My best friend and crush are the best couple. I'm so jealous...
|UGH! WHY, GOD, WHY?! They're holding hands. They've recently been crowned "cutest couple". Of COURSE they were. She looks my way and gives me a wide, perfect, supermodel smile. I smile back and hold my hand up in an awkward half-wave. I've been so jealous. She's my best friend. I should be happy for her. I should. But I'm not. She doesn't know about my mega-crush on her boyfriend. I've kept it to myself for months... watching in pain when her eyes brighten up whenever she sees him. I was there when he shyly smiled and asked her out. I act like I'm happy.
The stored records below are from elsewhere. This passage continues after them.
(** The script is the module body followed by the three steps, each run
    only when the one before it ended normally. *)
Lemma run_eq (h : Host) :
  run h =
    let g := globals_on h in
    match install_sqlite g h [PlatformSystem (system h)] with
    | (Normal _, log1) =>
        match build_program g h log1 with
        | (Normal _, log2) => launch_program g h log2
        | (SystemExit code, log2) => (SystemExit code, log2)
        end
    | (SystemExit code, log1) => (SystemExit code, log1)
    end.
Proof. reflexivity. Qed.

Lemma supported_dec (s : string) : {supported s} + {~ supported s}.
Proof.
  unfold supported.
  destruct (string_dec s "Windows"); [left; tauto|].
  destruct (string_dec s "Linux"); [left; tauto|].
  destruct (string_dec s "Darwin"); [left; tauto|].
  right; tauto.
Qed.

(** On a supported system the install step is one [print] and one
    [run_command]; which ones depends on the system's name only, and the
    command goes through MSYS2 exactly on Windows. *)
Lemma install_sqlite_supported (s : string) :
  supported s ->
  exists line icmd : string,
    forall (g : Globals) (h : Host) (log : list event),
      system h = s ->
      install_sqlite g h log =
        run_command g icmd (s =? "Windows") h
          (log ++ [PlatformSystem s; Print line])%list.
Proof.
  intros [-> | [-> | ->]]; do 2 eexists; intros g h log Hs; eval_eqb.
  - apply install_sqlite_windows, Hs.
  - apply install_sqlite_linux, Hs.
  - apply install_sqlite_darwin, Hs.
Qed.

(** ** The shape of a whole run *)

Lemma run_supported (s : string) :
  supported s ->
  exists line icmd : string,
    forall h : Host, system h = s -> run h = three_steps h line icmd.
Proof.
  intros Hsup.
  destruct (install_sqlite_supported s Hsup) as (line & icmd & Hinstall).
  exists line, icmd. intros h Hs.
  rewrite run_eq. cbv zeta.
  rewrite (Hinstall _ h _ Hs), run_command_eq. cbv zeta.
  unfold three_steps. cbv zeta. rewrite Hs.
  change (spawned ([PlatformSystem s] ++ [PlatformSystem s; Print line]))
    with 0%nat.
  set (g := globals_on h).
  set (u := s =? "Windows").
  set (r0 := returncode h 0 (full_cmd_of g icmd u)).
  assert (Hn0 : spawned ([PlatformSystem s; PlatformSystem s; Print line]
                         ++ run_command_events g icmd u r0) = 1%nat).
  { unfold run_command_events. destruct (r0 =? 0)%Z; reflexivity. }
  destruct (r0 =? 0)%Z eqn:E0; cbn [negb]; [|reflexivity].
  rewrite build_program_eq, run_command_eq. cbv zeta. rewrite Hs. fold u.
  rewrite spawned_app, Nat.add_0_r.
  change ([PlatformSystem s] ++ [PlatformSystem s; Print line])%list
    with [PlatformSystem s; PlatformSystem s; Print line].
  rewrite Hn0.
  set (bcmd := "gcc " ++ c_program g ++ " -o " ++ output_exe g ++ " -lsqlite3").
  set (r1 := returncode h 1 (full_cmd_of g bcmd u)).
  rewrite <- app_assoc.
  change ([PlatformSystem s] ++ run_command_events g bcmd u r1)%list
    with (PlatformSystem s :: run_command_events g bcmd u r1).
  set (log0 := ([PlatformSystem s; PlatformSystem s; Print line]
                ++ run_command_events g icmd u r0)%list) in *.
  assert (Hn1 : spawned (log0 ++ PlatformSystem s
                         :: run_command_events g bcmd u r1) = 2%nat).
  { rewrite spawned_app, Hn0. unfold run_command_events.
    destruct (r1 =? 0)%Z; reflexivity. }
  destruct (r1 =? 0)%Z eqn:E1; cbn [negb]; [|reflexivity].
  rewrite launch_program_eq, run_command_eq. cbv zeta. rewrite Hs. fold u.
  rewrite spawned_app, Nat.add_0_r, Hn1.
  set (lcmd := "./" ++ output_exe g).
  set (r2 := returncode h 2 (full_cmd_of g lcmd u)).
  rewrite <- app_assoc.
  destruct (r2 =? 0)%Z eqn:E2; reflexivity.
Qed.

Lemma run_unsupported (h : Host) :
  ~ supported (system h) ->
  run h =
    (SystemExit 1%Z,
     [PlatformSystem (system h); PlatformSystem (system h);
      Print ("Unsupported OS: " ++ system h)]).
Proof.
  intros Hs. rewrite run_eq. cbv zeta.
  rewrite install_sqlite_unsupported by exact Hs. reflexivity.
Qed.

(** ** The install step *)

(** C3. On each of the three supported systems the install step hands the
    shell exactly one command line, the package-manager call of that
    system and nothing else: pacman (inside MSYS2) on Windows, apt on Linux,
    brew on macOS, whose [platform.system()] is "Darwin".  This holds
    whatever the command returns and whatever happened before. *)
Theorem install_sqlite_selects_package_manager
    (g : Globals) (rc : nat -> string -> Z) (log : list event) :
  commands (snd (install_sqlite g {| system := "Windows"; returncode := rc |} log)) =
    (commands log ++
     [(msys2_path g ++ " -c " ++ dquote
       ++ "pacman -S --needed mingw-w64-ucrt-x86_64-sqlite3" ++ dquote)%string])%list
  /\ commands (snd (install_sqlite g {| system := "Linux"; returncode := rc |} log)) =
    (commands log ++
     ["sudo apt update && sudo apt install -y libsqlite3-dev"])%list
  /\ commands (snd (install_sqlite g {| system := "Darwin"; returncode := rc |} log)) =
    (commands log ++ ["brew install sqlite"])%list.
Proof.
  rewrite install_sqlite_windows, install_sqlite_linux, install_sqlite_darwin
    by reflexivity.
  rewrite !run_command_commands, !commands_app.
  cbn [commands full_cmd_of]. rewrite !app_nil_r. auto.
Qed.

(** ** Linux and Windows, step by step *)

(** C5. On Linux the install step runs exactly
    [sudo apt update && sudo apt install -y libsqlite3-dev], the build step
    exactly [gcc program.c -o program -lsqlite3] and the launch step exactly
    [./program]: the command lines reach the shell as they are, without the
    MSYS2 prefix.  The last part is the whole run when all three succeed. *)
Theorem linux_commands (rc : nat -> string -> Z) (log : list event) :
  let h := {| system := "Linux"; returncode := rc |} in
  let g := globals_on h in
  commands (snd (install_sqlite g h log)) =
    (commands log ++ ["sudo apt update && sudo apt install -y libsqlite3-dev"])%list
  /\ commands (snd (build_program g h log)) =
    (commands log ++ ["gcc program.c -o program -lsqlite3"])%list
  /\ commands (snd (launch_program g h log)) =
    (commands log ++ ["./program"])%list
  /\ commands (snd (run (all_ok "Linux"))) =
    ["sudo apt update && sudo apt install -y libsqlite3-dev";
     "gcc program.c -o program -lsqlite3";
     "./program"].
Proof.
  cbv zeta.
  rewrite install_sqlite_linux, build_program_eq, launch_program_eq
    by reflexivity.
  rewrite !run_command_commands, !commands_app.
  cbn [commands]. rewrite !app_nil_r.
  repeat split; reflexivity.
Qed.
How could you be happy for someone when they're dating someone you desperately want to hold? You can't. I fake it. Very well, too. But I'm just playing make-believe... thinking, if I don't say it out loud it won't be true. Pretending to think they make the perfect couple. Faking a smile. Listening to her unknowingly rub it in my face that she has a perfect boyfriend.
Me? I've never had a boyfriend. I've never been kissed. Why should I have? I'm not model-perfect. I don't attract attention, ever. I'm just a plain-jane. There's nothing special about me. But her... she's beautiful. Perfect face, perfect body, perfect... everything. While I'm getting D's and F's, she's getting straight A's. She's never gotten anything lower than an 89% on anything. People only notice me when I'm walking along side her. They still don't care about me.
The only words ever spoken by a boy to me? "Can you move your head? I can't see the board". Nice, huh?
I was tired of nobody caring about me. So, so tired. So, once I got home, I found a rope and tied it in my closet. And with trembling hands, I forever said goodbye to the world.